Mohon tunggu...
Yudo Mahendro
Yudo Mahendro Mohon Tunggu... Ilmuwan - sosiologi, budaya, dan sejarah

Alumni UNJ, belajar bersama Masyarakat Jakarta

Selanjutnya

Tutup

Diary

Alasan Maju dalam Pileg 2019

15 April 2021   09:03 Diperbarui: 15 April 2021   09:26 110
+
Laporkan Konten
Laporkan Akun
Kompasiana adalah platform blog. Konten ini menjadi tanggung jawab bloger dan tidak mewakili pandangan redaksi Kompas.
Lihat foto
Bagikan ide kreativitasmu dalam bentuk konten di Kompasiana | Sumber gambar: Freepik

Sejak tahun 2010, saya sudah melakukan penelitian sosial. Kebetulan, sebagian besar wilayah yang dikaji di luar DKI Jakarta. Barulah pada tahun 2016, ada tawaran untuk melakukan kajian awal pembuatan RPTRA (Ruang Publik Terpadu Ramah Anak) bersama Lab Sosio UI di wilayah Jakarta Pusat. Saya menjadi ketua peneliti di dua lokasi, di RPTRA Pulo Gundul Tanah Tinggi, Johar Baru dan RPTRA Serdang di Kemayoran. Selain itu, diminta membantu juga di RPTRA Rusun Tanah Tinggi, Johar Baru.

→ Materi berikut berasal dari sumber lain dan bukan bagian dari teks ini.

(* ===== verification/DList.v ===== *)
(** * Doubly linked lists (src/util/list.c, src/util/list.h)

    Lists and their nodes as records in memory, keyed by address, with the
    allocator they take their memory from as a parameter ([KAlloc]).  Freed memory
    is no longer accessible in the model, so a use after free is a fault. *)

From S2P Require Import Prelude Alloc Kheap.

Record list_node : Type := mk_node { nprev : Z; nnext : Z; nval : Z }.
Record list_t : Type := mk_list { head : Z; tail : Z; cnt : Z }.

Definition NODE_SIZE : Z := 24.
Definition LIST_SIZE : Z := 24.

Definition set_nprev (v : Z) (n : list_node) := mk_node v (nnext n) (nval n).
Definition set_nnext (v : Z) (n : list_node) := mk_node (nprev n) v (nval n).
Definition set_nval (v : Z) (n : list_node) := mk_node (nprev n) (nnext n) v.
Definition set_head (v : Z) (l : list_t) := mk_list v (tail l) (cnt l).
Definition set_tail (v : Z) (l : list_t) := mk_list (head l) v (cnt l).
Definition set_cnt (v : Z) (l : list_t) := mk_list (head l) (tail l) v.

(** The memory of the lists: the allocator's state and the live records. *)
Record lmem (H : Type) : Type := mk_lmem {
  lheap : H;
  nodes : gmap Z list_node;
  lists : gmap Z list_t;
}.
Arguments mk_lmem {H}.
Arguments lheap {H}.
Arguments nodes {H}.
Arguments lists {H}.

Pengalaman ini sangat berharga, kami tim di lapangan mengalami banyak kendala untuk membujuk para ketua RW dan tokoh informal lainnya untuk menerima program baru dari Pemda Jakarta ini. Khusus di Tanah Tinggi, kami mengalami penolakan yang frontal, mereka menolak secara terbuka. Kami pun belajar, bahwa tanah memiliki nilai ekonomi yang sangat tinggi, apalagi di Jakarta Pusat. Selama ini, ada pihak-pihak yang menguasai lahan tersebut untuk kepentingan pribadi ataupun kelompok, melalui penyewaan lahan parkir. Hal ini terjadi di dua tempat di Pulo Gundul dan Rusun Tanah Tinggi. Di Serdang kami tidak mengalami masalah yang signifikan, warga masih sangat guyub. Mereka hanya mengingatkan bahwa ruang tersebut harus tetap bisa digunakan untuk acara hajatan warga, karena minimnya ruang terbuka.

Dari situ, saya semakin tertarik melihat dinamika warga di Johar Baru. Proses pendekatan yang cukup intensif dengan lurah dan beberapa RW, serta tokoh masyarakat lainya membuat saya begitu jatuh hati, dengan kecamatan ini. Ini rimba di tengah kota, ring satu NKRI, Jakarta Pusat. Strategisnya wilayah ini berbanding terbalik, kriminalitas dan pelanggaran hukum sangat akrab bagi mereka. Tawuran warga, narkoba, putus sekolah, dan kriminalitas lainya sangat lekat dengan warga. Hal ini tentunya, tidak baik bagi kelangsungan generasi yang akan datang.

Saya pun kemudian ditawarkan, oleh para dosen, senior saya di Sosiologi untuk terlibat dalam suatu program yang dirancang oleh mereka, SKJB (Sekolah Komunitas Johar Baru). Saya setuju, semakin intenslah saya dengan warga Johar Baru, bahkan sudah menjadi bagian dari mereka. Hampir satu tahun saya tinggal di Johar Baru, kost gratis di rumah Proffesor Paulus Wirotomo di Jalan Narada No. 56.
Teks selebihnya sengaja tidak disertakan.